• Exercise goal:
Below are the records; give again exactly the line with "the parts interact", the line with "used by the", and each line that lies between them, and nothing besides.

[Opening Task data section]

Lemma clock_reading_value (t : float) :
  clock_reading t = true ->
  0 < B64.quanta t /\ B64.representable (B64.quanta t) = true /\
  t = B64.of_quanta (B64.quanta t).
Proof.
  unfold clock_reading. rewrite !andb_true_iff. intros [[Hv Hf] Hp].
  apply B64Facts.clock_value; assumption.
Qed.

Lemma clock_reading_true (t : float) :
  clock_reading t = true -> B64.is_true t = true.
Proof.
  unfold clock_reading. rewrite !andb_true_iff. intros [[_ _] Hp].
  destruct t as [[]|[]| |[] m e]; try reflexivity; discriminate Hp.
Qed.

Lemma ltb_clock_readings (a b : float) :
  clock_reading a = true -> clock_reading b = true ->
  B64.ltb a b = (B64.quanta a <? B64.quanta b).
Proof.
  intros Ha Hb.
  destruct (clock_reading_value a Ha) as [Pa [Ra Ea]].
  destruct (clock_reading_value b Hb) as [Pb [Rb Eb]].
  rewrite Ea at 1. rewrite Eb at 1.
  apply B64Facts.ltb_of_quanta; auto; lia.
Qed.

Lemma elapsed_exact (t : float) :
  within_twice t0 t = true -> B64.quanta t0 <= B64.quanta t ->
  B64.sub t t0 = B64.of_quanta (B64.quanta t - B64.quanta t0) /\
  B64.representable (B64.quanta t - B64.quanta t0) = true.
Proof.
  unfold within_twice. rewrite andb_true_iff, Z.leb_le. intros [Ht H2] Hle.
  destruct (clock_reading_value t Ht) as [Pt [Rt Et]].
  destruct (clock_reading_value t0 t0_reading) as [P0 [R0 E0]].
  rewrite Et at 1. rewrite E0 at 1.
  apply B64Facts.sub_within_twice; auto; lia.
Qed.

Lemma increasing_elapsed_wall (nows : list float) : forall prev : float,
  within_twice t0 prev = true -> B64.quanta t0 <= B64.quanta prev ->
  forallb (within_twice t0) nows = true ->
  increasing (prev :: nows) = true ->
  increasing (B64.sub prev t0 :: map (fun now => B64.sub now t0) nows) = true.
Proof.
  induction nows as [|now nows IH]; intros prev Hp Hle Hw Hi; [reflexivity|].
  cbn [forallb] in Hw. apply andb_true_iff in Hw as [Hn Hw].
  cbn [increasing] in Hi. apply andb_true_iff in Hi as [Hlt Hi].
  assert (Cp : clock_reading prev = true)
    by (unfold within_twice in Hp; apply andb_true_iff in Hp as [Hp _];
        exact Hp).
  assert (Cn : clock_reading now = true)
    by (unfold within_twice in Hn; apply andb_true_iff in Hn as [Hn' _];
        exact Hn').
  rewrite (ltb_clock_readings prev now Cp Cn) in Hlt.
  apply Z.ltb_lt in Hlt.
  assert (Hle' : B64.quanta t0 <= B64.quanta now) by lia.
  destruct (elapsed_exact prev Hp Hle) as [Ep Rp].
  destruct (elapsed_exact now Hn Hle') as [En Rn].
  cbn [map increasing]. apply andb_true_iff. split.
  - rewrite Ep, En. rewrite B64Facts.ltb_of_quanta by (auto; lia).
    apply Z.ltb_lt. lia.
  - apply (IH now Hn Hle' Hw Hi).
Qed.

End WallClock.

(** C1: with lyrics and audio loaded, a start and then one mark per line at
    strictly increasing readings of the wall clock (positive doubles, none
    above twice the start reading) give a frame with exactly one entry per
    line, the texts in line order, strictly increasing start values, and
    every end equal to its start plus 2.0. *)
Theorem marks_in_order_on_wall_clock :
  forall (lyrics : list string) (t0 : float) (nows : list float)
         (s : SessionState),
    lyrics <> [] ->
    List.length nows = List.length lyrics ->
    clock_reading t0 = true ->
    forallb (within_twice t0) nows = true ->
    increasing (t0 :: nows) = true ->
    marks_claim lyrics t0 nows s.
Proof.
  intros lyrics t0 nows s Hne Hlen H0 Hw Hinc.
  pose proof (clock_reading_true t0 H0) as T0.
  unfold marks_claim, record_all. cbn [run step bind].
  unfold start_handler.
  replace (nonempty lyrics) with true
    by (destruct lyrics; [contradiction | reflexivity]).
  cbn [andb].
  pose proof (run_marks lyrics t0 T0 nows [] lyrics [] (paused_time s)
                eq_refl eq_refl I) as R.
  cbn [List.length app] in R. rewrite R by lia.
  eexists. split; [reflexivity|]. cbn [timestamps].
  unfold marked_in_order.
  rewrite rows_from_length, rows_from_lyric, rows_from_start by exact Hlen.
  repeat split; [|apply rows_from_end].
  apply (increasing_tail (B64.sub t0 t0)).
  apply increasing_elapsed_wall; auto; [|lia].
  unfold within_twice. rewrite H0. cbn [andb]. apply Z.leb_le.
  destruct (clock_reading_value t0 H0) as [P _]. lia.
Qed.
(* ===== verification/Prelude.v ===== *)
(** * The core of SQLite 3.8.5, as compiled into this repository

    The notifications service stores its jobs and messages through the go-sqlite3 driver, which compiles
    the amalgamation [Godeps/_workspace/src/github.com/mattn/go-sqlite3/sqlite3.c]. This library models the
    lower layers of that C program and proves them correct. File names such as util.c below are the parts of the
    amalgamation.

    ** How the parts interact

    mem5.c is a low-level allocator; malloc.c wraps any low-level allocator with counters, a soft limit and
    the lookaside slots of a connection; hash.c and rowset.c allocate their objects from malloc.c. tokenize.c uses the generated
    keyword table and the character tables of global.c, and feeds the parser; complete.c recognises the end of
    a statement with the same character classes. util.c and utf.c hold the encodings (varints, integers in text, UTF-8 and UTF-16)
    used by the record format of the virtual machine, whose records are built, read and compared; the LIKE and GLOB operators of func.c compare UTF-8 texts. bitvec.c keeps sets of page numbers for the
    pager and random.c is the random source. A page of a b-tree in btree.c holds its cells behind an array of pointers, with free blocks chained between them; a payload that is too long for its cell continues on overflow pages, which come from the list of free pages of the file. The POSIX locking of os_unix.c keeps the connections of all processes to a database file apart.
    In WAL mode wal.c appends the pages of a transaction to a log file: the wal-index in shared memory finds the last frame of a page, readers keep a snapshot while
    a writer commits, checkpoints copy frames back to the database, and a log that was copied is restarted.

    ** Files

    - Prelude.v: integers at machine width ([u8] .. [u64], [i16] .. [i64] wrap around; [ck] is a signed operation whose overflow is
      undefined, [None]), bit operations in [c_scope], byte buffers with [rd] and [wr], result codes and limits, shared lemmas and tactics.
    - Bits.v: a reflective decision procedure for equalities between bit-slicing expressions.
    - Varint.v: util.c, sqlite3PutVarint .. sqlite3Put4byte.
    - IntArith.v: util.c, sqlite3AddInt64 .. sqlite3LogEstToInt; a double is given by its 64 bits.
    - Text.v: global.c tables; util.c string comparison, dequoting, hexadecimal and integer parsing.
    - Bitvec.v: bitvec.c. The union of the three layouts is an inductive type, allocation an oracle.
    - Dll.v: doubly linked lists over any store, shared by Mem5.v and Hash.v.
    - Mem.v: the class [MemMethods], the table sqlite3_mem_methods with the laws a client of an allocator
      relies on, and the monad of pointer programs ([None] is a bad load or store).
    - Mem5.v: mem5.c, with the instance of [MemMethods].
    - Malloc.v: malloc.c, status.c and setupLookaside of main.c, over any [MemMethods].
    - Hash.v: hash.c, over Malloc.v.
    - RowSet.v: rowset.c, over the connection's allocator of Malloc.v.
    - Stack.v: the instances of the theorems of Malloc.v, Hash.v and RowSet.v on the memory of Mem5.v.
    - Keywords.v: parse.h token codes and keywordhash.h. Tokenize.v: tokenize.c. TokenSpec.v: spelling of SQL lexical elements.
    - Complete.v: complete.c. Random.v: random.c. Utf.v: utf.c. Like.v: func.c, patternCompare, sqlite3_strglob and likeFunc.
    - Serial.v: the record format, serial types of vdbeaux.c and OP_MakeRecord of vdbe.c. RecordCmp.v: the comparison of records
      in vdbeaux.c; doubles are those of the SpecFloat library.
    - Locks.v: os_unix.c, unixLock, unixUnlock, unixCheckReservedLock and unixClose as programs of system calls, with the
      shared unixInodeInfo of a process, its creation with the errors of fstat and of the allocation, and the reuse of descriptors.
    - LockSpec.v: the class [PosixLocks] (what POSIX promises of record locks: a request can always fail, also one to unlock, and then changes nothing), the system in which the calls of
      any number of processes and connections interleave, and its invariants. LockTable.v: a concrete lock table with an executable
      scheduler, on which the theorems of LockSpec.v are instantiated.
    - WalHash.v: wal.c, the hash tables of the wal-index (walIndexAppend, walCleanupHash, sqlite3WalFindFrame). WalIter.v: the merge sort and the
      iterator over the pages in the log. WalHdr.v: the two copies of the header under concurrent loads and stores.
    - WalLog.v: checksums, frames and recovery. WalWrite.v: sqlite3WalFrames behind walRestartLog, reading, undo and savepoints, over files whose calls can fail. WalSpec.v: what
      is in the log after commits, failures and recovery. WalCrash.v: the class [CrashLaws] (what a power failure can do to writes that were not synced), the durability of commits over it, and a device with
      a cache as its instance.
    - WalTrans.v: read and write transactions, walRestartLog and checkpoints as programs, trees of accesses to what connections share. WalSys.v: the shared state, in
      which the accesses of any number of connections interleave and can fail; a history variable has the published headers with their databases. ShmLock.v: os_unix.c, unixShmLock, unixShmUnmap and
      the end of unixOpenSharedMemory, over [PosixLocks]. WalExec.v: schedules, executed, and the schedule in which a checkpoint loses a commit.
    - WalIso.v: the invariant of that system, what a connection relies on ([rely]), and [safe] for programs whose accesses keep both. WalProof.v, WalWriter.v, WalCkpt.v: the operations
      are safe. WalSnap.v: what readers and writers observe in every run.
    - Page.v: btree.c, the cells and the space of one page (btreeParseCellPtr, cellSizePtr, defragmentPage, allocateSpace, freeSpace, decodeFlags,
      btreeInitPage, zeroPage, dropCell, insertCell, assemblePage). PageSpace.v: the chain of free blocks and what keeps spans of a page apart. PageCell.v: the sizes
      of cells. PageSpec.v: what each operation does on a well-formed page. PageRun.v: the theorems on runs and on arbitrary pages.
    - Pager.v: the class [PagerOps] of the calls of pager.c that btree.c makes, the class [Pager] of what they promise (pages are fetched, made writable and released; every call can fail), and a pager in memory.
    - BtPages.v: btree.c, the pages of the file as programs over a pager: the pointer map, the list of free pages (allocateBtreePage, freePage2), and payloads (fillInCell, accessPayload, getOverflowPage,
      clearCell). BtRep.v: the description of a pager by contents, writable pages and references, and what each call does to it. BtPtrmap.v: entries of the pointer map. BtList.v, BtAlloc.v, BtStore.v, BtFree.v: the
      list of free pages, taking and giving back a page. BtOverflow.v, BtClear.v, BtPayload.v, BtAccess.v: chains of overflow pages, how they are made, freed, and how payloads are stored, read and changed.
      BtRun.v, BtCells.v, BtHang.v: the theorems. BtWitness.v: these on files in memory.

    ** What the theorems show

    - Encodings: varints, UTF-8/16 translation, quoted names, hexadecimal blobs, records and tokens round-trip; the 32-bit
      fast paths agree with the general ones; varints are minimal; parsed integers are the values denoted.
    - Refinement: the bitmap is a set of page numbers, the hash table a map from case-folded keys, the row set a set
      with batches, the keyword function a table lookup, sqlite3_complete a finite machine on lexical elements, LIKE and GLOB
      the language of the pattern, the comparison of records with its fast paths the lexicographic order of their values,
      a page the list of its cells, with exact room: the free space is what the cells and their pointers leave, and every cell that fits in it is stored.
    - B-tree pages: the size of a cell is the one its parser finds; a page that btreeInitPage accepts has the type of its fields; on arbitrary contents the loops other than
      those of freeSpace end within the page, while freeSpace runs forever on a corrupt page that btreeInitPage accepts.
    - Pages of the file: whatever a client does, taking and giving back pages refines a finite map of pages; the file grows only when no page is free, a page where one was asked for is found, no page is lost. A payload
      that is stored, and changed anywhere, is read back, with and without pointer map and cache; clearing the cell gives back exactly its pages. All this with every pager, whose calls can fail at any point: a failure is
      reported and all references are released. On a corrupt list of free pages allocateBtreePage may not return.
    - Concurrency: in every reachable state of the interleaved processes a writer excludes readers and other writers, whichever system calls fail; the check for a
      reserved lock is right; and, where unlocking succeeds, a lock nobody else prevents is granted. Connections in the mode unix-excl are covered by the first, as long as a process does not mix
      them with others (LockTable.v shows how exclusion fails otherwise), and not by the last, as they keep the lock of their process. The locks on the wal-index, kept in masks over the record locks of a process, refine the lock table of the write-ahead log's system; where an unlock fails the connection keeps its lock in both.
    - Write-ahead log: the wal-index finds the last frame of a page and the iterator lists the pages; a header is never seen half-written; a commit is recovered as a
      whole, a failed transaction leaves no trace. A commit for which a sync was asked survives a power failure, except where padding is on and the last frame ends with its sector: there the sync is
      omitted, and WalCrash.v has a run in which the commit is lost. In runs of the system, from an empty log, in which no log is restarted while another connection has the checkpoint
      lock, and no header is published twice, every reader reads the pages of one commit, which was not older than the last one when its transaction began; one connection
      writes at a time, from the last commit; a commit changes the database by the dirty pages of its transaction exactly, also those spilled to the log before the commit. A lock of the wal-index is always given up when asked in these runs. Beginning a read transaction ends after 101 attempts.
      The first condition is necessary: sqlite3WalCheckpoint does not ensure it, and WalExec.v has a run in which a commit is lost.
    - Memory: blocks handed out by the buddy allocator never overlap; the counters are the outstanding bytes and
      blocks; lookaside slots and heap blocks go back where they came from; failures are sticky; no structure loses or
      double-frees memory.
    - Bounds and errors: 64-bit arithmetic reports overflow exactly; the output of a translation fits its buffer; the sort of 2^40 entries
      fits its 40 buckets; tokens stay inside the text, with the one exception proved as such.

    ** Bounds and fuel

    Loops that are not structural carry fuel. It is the length of the input plus one where each turn consumes input
    (tokenizer, complete, UTF, LIKE), 31 or 32 where a loop doubles a 32-bit size (mem5.c), the number of hash slots for probing (124), and the depth of a
    32-bit page number in base 62 for the bitmap (6 for reading and 12 for setting, where a turn can convert the layout first).
    In wal.c, probing has as many steps as a hash table has slots (8192), the merge sort has 13 lists (a table has at most 4096 frames), recovery and the iterator have one
    step more than there are frames; the loop around walTryBeginRead has 101 attempts, of which the last gives up in the code. The number of times that the busy
    handler of a checkpoint asks for another attempt is a parameter of the operation, for which the theorems hold whatever it is.
    On a b-tree page the loops over the free blocks take at most one turn per usable byte, as a block is longer than its header and offsets ascend; the turns of freeSpace, which
    may not end, are a parameter.
    The search in the list of free pages has fewer turns than the file has pages ([frees_fit]); on a list that is not in order it may not end, and fuel is a parameter. A payload takes at most one turn per byte, and special pages of the file
    at most three steps, as no two pages of the pointer map are near each other.
    A theorem about a loop states its result outright, so that fuel running out would falsify it; the functions with an option result return [Some].

    ** Not modelled

    The SQL compiler, the virtual machine (but for records), the tree of btree.c (cursors, balancing, autovacuum) and the pager (whose promises to btree.c are the class [Pager], and whose calls of wal.c satisfy [call_ok] of WalSys.v), opening and closing of a log and the exclusive locking mode of wal.c, the VFS apart from the locks on files and shared memory, mutexes (threads of one process take turns), debugging code and self-tests, extensions, floating point, and the Go code of the service. *)
From Stdlib Require Export ZArith Lia.
From stdpp Require Export base numbers list gmap sorting.

Declare Scope c_scope.
Delimit Scope c_scope with C.
Local Open Scope Z_scope.
Lemma getVarint32_equiv_witness :
  getVarint32 [129; 255; 3; 9] = clip32 (sqlite3GetVarint [129; 255; 3; 9]).
Proof. apply getVarint32_equiv. repeat constructor; discriminate. Defined.

Lemma varint_ref_bounds k n acc p m v :
  bytes p -> (k < length p)%nat -> 0 <= n -> 0 <= acc < 2 ^ (7 * n) ->
  varint_ref k n acc p = (m, v) ->
  n < m <= n + Z.of_nat k + 1 /\ 0 <= v < 2 ^ (7 * (n + Z.of_nat k) + 8) /\
  (m <= n + Z.of_nat k -> v < 2 ^ (7 * m)).
Proof.
  revert n acc p. induction k as [|k IH]; intros n acc [|c p] Hp Hl Hn Ha He;
    try (cbn in Hl; lia); apply Forall_cons in Hp as [Hc Hp]; cbn [varint_ref] in He.
  - injection He as <- <-. rewrite shl_lor by (lia || done). unfold is_u in Hc.
    rewrite (Z.pow_add_r 2 _ 8) by lia. rewrite Z.add_0_r. split; [lia|]. split; nia.
  - assert (acc << 7 .| (c .& 0x7f) = acc * 2 ^ 7 + c mod 2 ^ 7) as Eacc.
    { change 0x7f with (Z.ones 7). rewrite Z.land_ones by lia. apply shl_lor; [lia|].
      apply Z.mod_pos_bound. lia. }
    pose proof (Z.mod_pos_bound c (2 ^ 7) ltac:(lia)).
    assert (0 <= acc * 2 ^ 7 + c mod 2 ^ 7 < 2 ^ (7 * (n + 1))) as Ha'.
    { replace (7 * (n + 1)) with (7 * n + 7) by lia. rewrite Z.pow_add_r by lia. nia. }
    rewrite Eacc in He. destruct (c .& 0x80 =? 0).
    + injection He as <- <-. split; [lia|]. split; [|lia]. split; [lia|].
      eapply Z.lt_le_trans; [apply Ha'|]. apply Z.pow_le_mono_r; lia.
    + cbn in Hl. apply IH in He as (Hm & Hv & Hs); [|done|lia|lia|done].
      replace (n + Z.of_nat (S k)) with (n + 1 + Z.of_nat k) by lia. split; [lia|done].
Qed.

[Closing Task data section]

• Written answer:
    ** How the parts interact

    mem5.c is a low-level allocator; malloc.c wraps any low-level allocator with counters, a soft limit and
    the lookaside slots of a connection; hash.c and rowset.c allocate their objects from malloc.c. tokenize.c uses the generated
    keyword table and the character tables of global.c, and feeds the parser; complete.c recognises the end of
    a statement with the same character classes. util.c and utf.c hold the encodings (varints, integers in text, UTF-8 and UTF-16)
    used by the record format of the virtual machine, whose records are built, read and compared; the LIKE and GLOB operators of func.c compare UTF-8 texts. bitvec.c keeps sets of page numbers for the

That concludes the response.